**Exercise requirements**
Each line of the data below from the one holding "destruct (concat (map" to the one holding "restart from a", inclusive, is to be reproduced exactly; no other line belongs in the answer.

**Material for the task**
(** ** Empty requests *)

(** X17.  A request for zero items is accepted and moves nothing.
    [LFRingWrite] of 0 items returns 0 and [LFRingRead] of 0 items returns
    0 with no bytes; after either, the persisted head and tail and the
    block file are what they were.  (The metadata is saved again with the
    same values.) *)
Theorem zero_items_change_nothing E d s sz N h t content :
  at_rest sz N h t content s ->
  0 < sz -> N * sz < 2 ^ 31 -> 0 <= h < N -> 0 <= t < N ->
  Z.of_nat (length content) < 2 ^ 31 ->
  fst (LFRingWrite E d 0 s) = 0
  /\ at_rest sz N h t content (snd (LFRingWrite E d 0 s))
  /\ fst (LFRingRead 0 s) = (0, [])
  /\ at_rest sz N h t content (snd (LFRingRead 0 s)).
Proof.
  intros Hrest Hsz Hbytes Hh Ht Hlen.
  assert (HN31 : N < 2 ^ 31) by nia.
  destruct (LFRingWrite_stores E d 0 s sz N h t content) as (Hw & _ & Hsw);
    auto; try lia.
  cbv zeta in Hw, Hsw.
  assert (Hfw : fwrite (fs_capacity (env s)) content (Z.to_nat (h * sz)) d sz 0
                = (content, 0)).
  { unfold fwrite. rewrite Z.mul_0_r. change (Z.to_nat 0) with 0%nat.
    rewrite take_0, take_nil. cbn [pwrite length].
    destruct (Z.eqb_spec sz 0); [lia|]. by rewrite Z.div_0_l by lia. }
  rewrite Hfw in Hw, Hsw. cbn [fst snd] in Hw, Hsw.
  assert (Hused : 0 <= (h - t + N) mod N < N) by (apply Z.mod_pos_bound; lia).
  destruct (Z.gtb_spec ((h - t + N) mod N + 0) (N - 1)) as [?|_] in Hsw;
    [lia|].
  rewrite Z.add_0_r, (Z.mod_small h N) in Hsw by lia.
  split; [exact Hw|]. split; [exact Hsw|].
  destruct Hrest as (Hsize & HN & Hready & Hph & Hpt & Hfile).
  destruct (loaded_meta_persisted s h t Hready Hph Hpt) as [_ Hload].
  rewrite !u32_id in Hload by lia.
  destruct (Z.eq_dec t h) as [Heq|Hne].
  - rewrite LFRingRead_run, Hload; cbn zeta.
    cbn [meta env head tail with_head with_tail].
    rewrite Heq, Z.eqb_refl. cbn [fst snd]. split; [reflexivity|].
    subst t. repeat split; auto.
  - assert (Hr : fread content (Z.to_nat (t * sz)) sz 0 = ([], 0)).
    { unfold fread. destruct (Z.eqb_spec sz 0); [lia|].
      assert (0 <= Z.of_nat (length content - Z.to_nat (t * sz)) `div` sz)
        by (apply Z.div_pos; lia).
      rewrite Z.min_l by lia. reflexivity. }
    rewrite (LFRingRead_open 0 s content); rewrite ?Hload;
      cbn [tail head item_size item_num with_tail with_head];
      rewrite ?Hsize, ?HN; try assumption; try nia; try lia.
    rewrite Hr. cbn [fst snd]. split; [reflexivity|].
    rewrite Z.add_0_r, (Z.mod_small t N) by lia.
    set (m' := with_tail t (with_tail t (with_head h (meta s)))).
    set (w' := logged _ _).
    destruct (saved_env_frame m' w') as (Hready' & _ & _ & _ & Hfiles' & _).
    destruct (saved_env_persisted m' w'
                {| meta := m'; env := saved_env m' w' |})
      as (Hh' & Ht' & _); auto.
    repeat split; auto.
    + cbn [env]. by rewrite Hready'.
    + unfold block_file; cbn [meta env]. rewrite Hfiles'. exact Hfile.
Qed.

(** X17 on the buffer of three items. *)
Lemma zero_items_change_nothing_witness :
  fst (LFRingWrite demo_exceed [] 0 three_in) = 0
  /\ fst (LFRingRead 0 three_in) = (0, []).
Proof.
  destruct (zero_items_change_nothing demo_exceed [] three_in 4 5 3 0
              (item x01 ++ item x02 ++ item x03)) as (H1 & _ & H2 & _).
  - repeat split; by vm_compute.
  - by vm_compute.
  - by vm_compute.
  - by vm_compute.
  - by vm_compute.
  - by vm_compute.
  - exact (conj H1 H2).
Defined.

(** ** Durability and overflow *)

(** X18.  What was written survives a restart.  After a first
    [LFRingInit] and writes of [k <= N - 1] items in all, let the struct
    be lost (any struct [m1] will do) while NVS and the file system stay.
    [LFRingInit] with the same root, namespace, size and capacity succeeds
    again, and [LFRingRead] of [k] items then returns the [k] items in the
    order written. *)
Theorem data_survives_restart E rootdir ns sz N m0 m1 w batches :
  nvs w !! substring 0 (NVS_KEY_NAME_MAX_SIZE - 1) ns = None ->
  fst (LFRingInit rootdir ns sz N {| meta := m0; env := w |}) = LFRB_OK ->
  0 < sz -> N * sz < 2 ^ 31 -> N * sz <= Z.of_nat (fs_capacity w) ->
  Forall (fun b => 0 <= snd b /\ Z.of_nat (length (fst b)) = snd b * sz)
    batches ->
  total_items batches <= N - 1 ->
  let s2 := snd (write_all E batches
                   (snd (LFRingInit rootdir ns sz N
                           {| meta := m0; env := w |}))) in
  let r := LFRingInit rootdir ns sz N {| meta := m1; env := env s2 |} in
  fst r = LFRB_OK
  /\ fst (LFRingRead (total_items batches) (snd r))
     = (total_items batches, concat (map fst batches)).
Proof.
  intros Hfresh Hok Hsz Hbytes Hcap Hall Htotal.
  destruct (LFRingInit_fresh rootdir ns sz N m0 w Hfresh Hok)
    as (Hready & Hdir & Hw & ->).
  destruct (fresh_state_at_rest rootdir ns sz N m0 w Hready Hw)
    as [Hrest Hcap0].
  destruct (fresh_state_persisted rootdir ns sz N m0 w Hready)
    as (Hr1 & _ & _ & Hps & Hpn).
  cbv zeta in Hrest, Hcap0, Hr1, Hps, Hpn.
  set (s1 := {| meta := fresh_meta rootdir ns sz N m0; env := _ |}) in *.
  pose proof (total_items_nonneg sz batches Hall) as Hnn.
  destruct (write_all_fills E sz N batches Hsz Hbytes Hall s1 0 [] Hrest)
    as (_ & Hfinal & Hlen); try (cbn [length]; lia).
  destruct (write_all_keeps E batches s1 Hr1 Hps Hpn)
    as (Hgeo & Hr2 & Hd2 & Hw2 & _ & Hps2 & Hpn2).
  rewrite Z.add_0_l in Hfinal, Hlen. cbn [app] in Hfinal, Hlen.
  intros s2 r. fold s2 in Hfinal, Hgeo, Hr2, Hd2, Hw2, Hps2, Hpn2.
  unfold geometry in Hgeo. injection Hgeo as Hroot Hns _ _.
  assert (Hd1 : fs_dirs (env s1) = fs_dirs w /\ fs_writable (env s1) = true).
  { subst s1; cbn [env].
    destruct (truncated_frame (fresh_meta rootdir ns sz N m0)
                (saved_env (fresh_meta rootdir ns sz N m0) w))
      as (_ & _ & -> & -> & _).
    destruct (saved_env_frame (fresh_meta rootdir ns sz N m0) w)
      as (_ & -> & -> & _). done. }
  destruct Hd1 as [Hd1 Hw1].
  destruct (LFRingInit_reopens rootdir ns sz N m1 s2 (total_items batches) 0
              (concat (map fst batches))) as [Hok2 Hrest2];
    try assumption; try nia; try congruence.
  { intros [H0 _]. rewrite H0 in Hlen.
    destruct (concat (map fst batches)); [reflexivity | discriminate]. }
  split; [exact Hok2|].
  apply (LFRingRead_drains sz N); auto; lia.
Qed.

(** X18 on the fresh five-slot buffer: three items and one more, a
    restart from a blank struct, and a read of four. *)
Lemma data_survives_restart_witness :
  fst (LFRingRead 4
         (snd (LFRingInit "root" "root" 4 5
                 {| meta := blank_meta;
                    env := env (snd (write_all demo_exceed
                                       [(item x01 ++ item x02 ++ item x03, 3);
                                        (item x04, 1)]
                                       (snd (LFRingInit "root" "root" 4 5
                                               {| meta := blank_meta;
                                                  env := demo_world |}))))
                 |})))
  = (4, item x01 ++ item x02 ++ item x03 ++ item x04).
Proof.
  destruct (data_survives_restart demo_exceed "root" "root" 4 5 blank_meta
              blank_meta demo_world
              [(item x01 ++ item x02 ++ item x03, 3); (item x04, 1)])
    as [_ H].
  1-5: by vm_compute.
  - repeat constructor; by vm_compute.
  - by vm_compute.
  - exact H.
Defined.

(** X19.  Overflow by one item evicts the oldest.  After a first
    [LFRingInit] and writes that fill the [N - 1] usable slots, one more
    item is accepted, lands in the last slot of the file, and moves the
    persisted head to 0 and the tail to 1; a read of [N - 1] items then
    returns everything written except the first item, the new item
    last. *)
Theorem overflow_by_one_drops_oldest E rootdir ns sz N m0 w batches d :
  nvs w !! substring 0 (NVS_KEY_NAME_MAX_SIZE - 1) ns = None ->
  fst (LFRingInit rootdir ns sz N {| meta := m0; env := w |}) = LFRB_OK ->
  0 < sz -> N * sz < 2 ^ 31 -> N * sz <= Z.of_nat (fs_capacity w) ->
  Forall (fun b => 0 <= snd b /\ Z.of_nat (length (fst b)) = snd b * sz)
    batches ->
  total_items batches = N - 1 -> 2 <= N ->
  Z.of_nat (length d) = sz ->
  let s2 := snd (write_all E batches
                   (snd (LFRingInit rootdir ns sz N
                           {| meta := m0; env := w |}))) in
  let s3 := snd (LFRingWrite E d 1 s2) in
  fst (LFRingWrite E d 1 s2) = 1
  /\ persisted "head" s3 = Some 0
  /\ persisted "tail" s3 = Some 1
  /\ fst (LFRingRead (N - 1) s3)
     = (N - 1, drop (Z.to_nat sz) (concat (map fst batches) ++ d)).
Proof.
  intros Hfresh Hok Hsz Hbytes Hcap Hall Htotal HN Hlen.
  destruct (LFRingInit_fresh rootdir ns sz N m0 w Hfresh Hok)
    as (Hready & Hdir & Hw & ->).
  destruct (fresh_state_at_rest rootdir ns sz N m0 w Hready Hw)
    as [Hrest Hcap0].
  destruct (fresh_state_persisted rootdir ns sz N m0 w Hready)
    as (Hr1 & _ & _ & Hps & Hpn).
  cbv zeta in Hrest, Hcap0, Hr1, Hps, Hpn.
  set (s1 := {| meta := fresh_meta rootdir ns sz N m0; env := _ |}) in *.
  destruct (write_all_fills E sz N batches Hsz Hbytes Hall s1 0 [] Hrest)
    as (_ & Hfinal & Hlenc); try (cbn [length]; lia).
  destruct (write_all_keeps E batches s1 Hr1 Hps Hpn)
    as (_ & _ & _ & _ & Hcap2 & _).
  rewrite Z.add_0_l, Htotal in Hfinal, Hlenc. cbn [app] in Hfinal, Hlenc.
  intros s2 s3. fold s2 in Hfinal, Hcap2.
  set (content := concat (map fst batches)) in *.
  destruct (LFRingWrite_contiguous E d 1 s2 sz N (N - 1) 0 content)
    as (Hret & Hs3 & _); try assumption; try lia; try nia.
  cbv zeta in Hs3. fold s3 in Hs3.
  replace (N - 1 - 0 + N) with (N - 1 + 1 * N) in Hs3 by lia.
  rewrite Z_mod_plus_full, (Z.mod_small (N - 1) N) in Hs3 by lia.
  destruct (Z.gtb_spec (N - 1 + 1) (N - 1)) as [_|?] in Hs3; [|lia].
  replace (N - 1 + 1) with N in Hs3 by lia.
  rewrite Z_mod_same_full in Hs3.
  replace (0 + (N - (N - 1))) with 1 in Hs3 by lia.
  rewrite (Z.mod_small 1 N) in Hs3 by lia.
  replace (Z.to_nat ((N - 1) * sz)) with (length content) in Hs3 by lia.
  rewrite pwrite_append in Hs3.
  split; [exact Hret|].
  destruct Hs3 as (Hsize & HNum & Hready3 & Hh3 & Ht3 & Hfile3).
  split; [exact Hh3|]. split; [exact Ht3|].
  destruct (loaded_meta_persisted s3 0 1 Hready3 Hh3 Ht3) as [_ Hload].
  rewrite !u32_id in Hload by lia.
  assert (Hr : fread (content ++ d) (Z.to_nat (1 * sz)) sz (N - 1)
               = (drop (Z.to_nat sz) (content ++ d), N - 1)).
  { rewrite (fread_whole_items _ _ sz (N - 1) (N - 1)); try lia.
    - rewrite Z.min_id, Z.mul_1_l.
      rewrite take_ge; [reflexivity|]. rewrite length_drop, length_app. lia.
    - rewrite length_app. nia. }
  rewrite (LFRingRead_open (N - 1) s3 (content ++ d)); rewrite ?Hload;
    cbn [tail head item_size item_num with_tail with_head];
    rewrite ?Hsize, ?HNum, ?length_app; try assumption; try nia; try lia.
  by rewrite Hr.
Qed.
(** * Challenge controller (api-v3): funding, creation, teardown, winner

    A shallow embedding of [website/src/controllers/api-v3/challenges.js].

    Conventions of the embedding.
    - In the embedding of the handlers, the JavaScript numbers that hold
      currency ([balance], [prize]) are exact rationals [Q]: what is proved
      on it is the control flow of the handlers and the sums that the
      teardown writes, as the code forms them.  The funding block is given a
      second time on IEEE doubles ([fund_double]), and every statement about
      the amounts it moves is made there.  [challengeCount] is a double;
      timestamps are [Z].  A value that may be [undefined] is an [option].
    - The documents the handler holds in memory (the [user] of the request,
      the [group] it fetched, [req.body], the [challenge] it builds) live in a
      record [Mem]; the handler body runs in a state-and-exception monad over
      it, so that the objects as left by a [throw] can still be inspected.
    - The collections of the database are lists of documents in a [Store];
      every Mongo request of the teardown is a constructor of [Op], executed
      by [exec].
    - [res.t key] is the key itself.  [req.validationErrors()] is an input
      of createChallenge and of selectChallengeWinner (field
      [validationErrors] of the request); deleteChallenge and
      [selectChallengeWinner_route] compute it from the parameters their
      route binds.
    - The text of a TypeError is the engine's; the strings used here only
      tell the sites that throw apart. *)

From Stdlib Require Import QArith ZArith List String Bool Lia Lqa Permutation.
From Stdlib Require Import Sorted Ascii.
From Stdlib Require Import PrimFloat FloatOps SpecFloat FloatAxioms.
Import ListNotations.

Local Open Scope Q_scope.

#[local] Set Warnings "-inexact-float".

**Answer to this problem**
    destruct (concat (map fst batches)); [reflexivity | discriminate]. }
  split; [exact Hok2|].
  apply (LFRingRead_drains sz N); auto; lia.
Qed.

(** X18 on the fresh five-slot buffer: three items and one more, a
    restart from a blank struct, and a read of four. *)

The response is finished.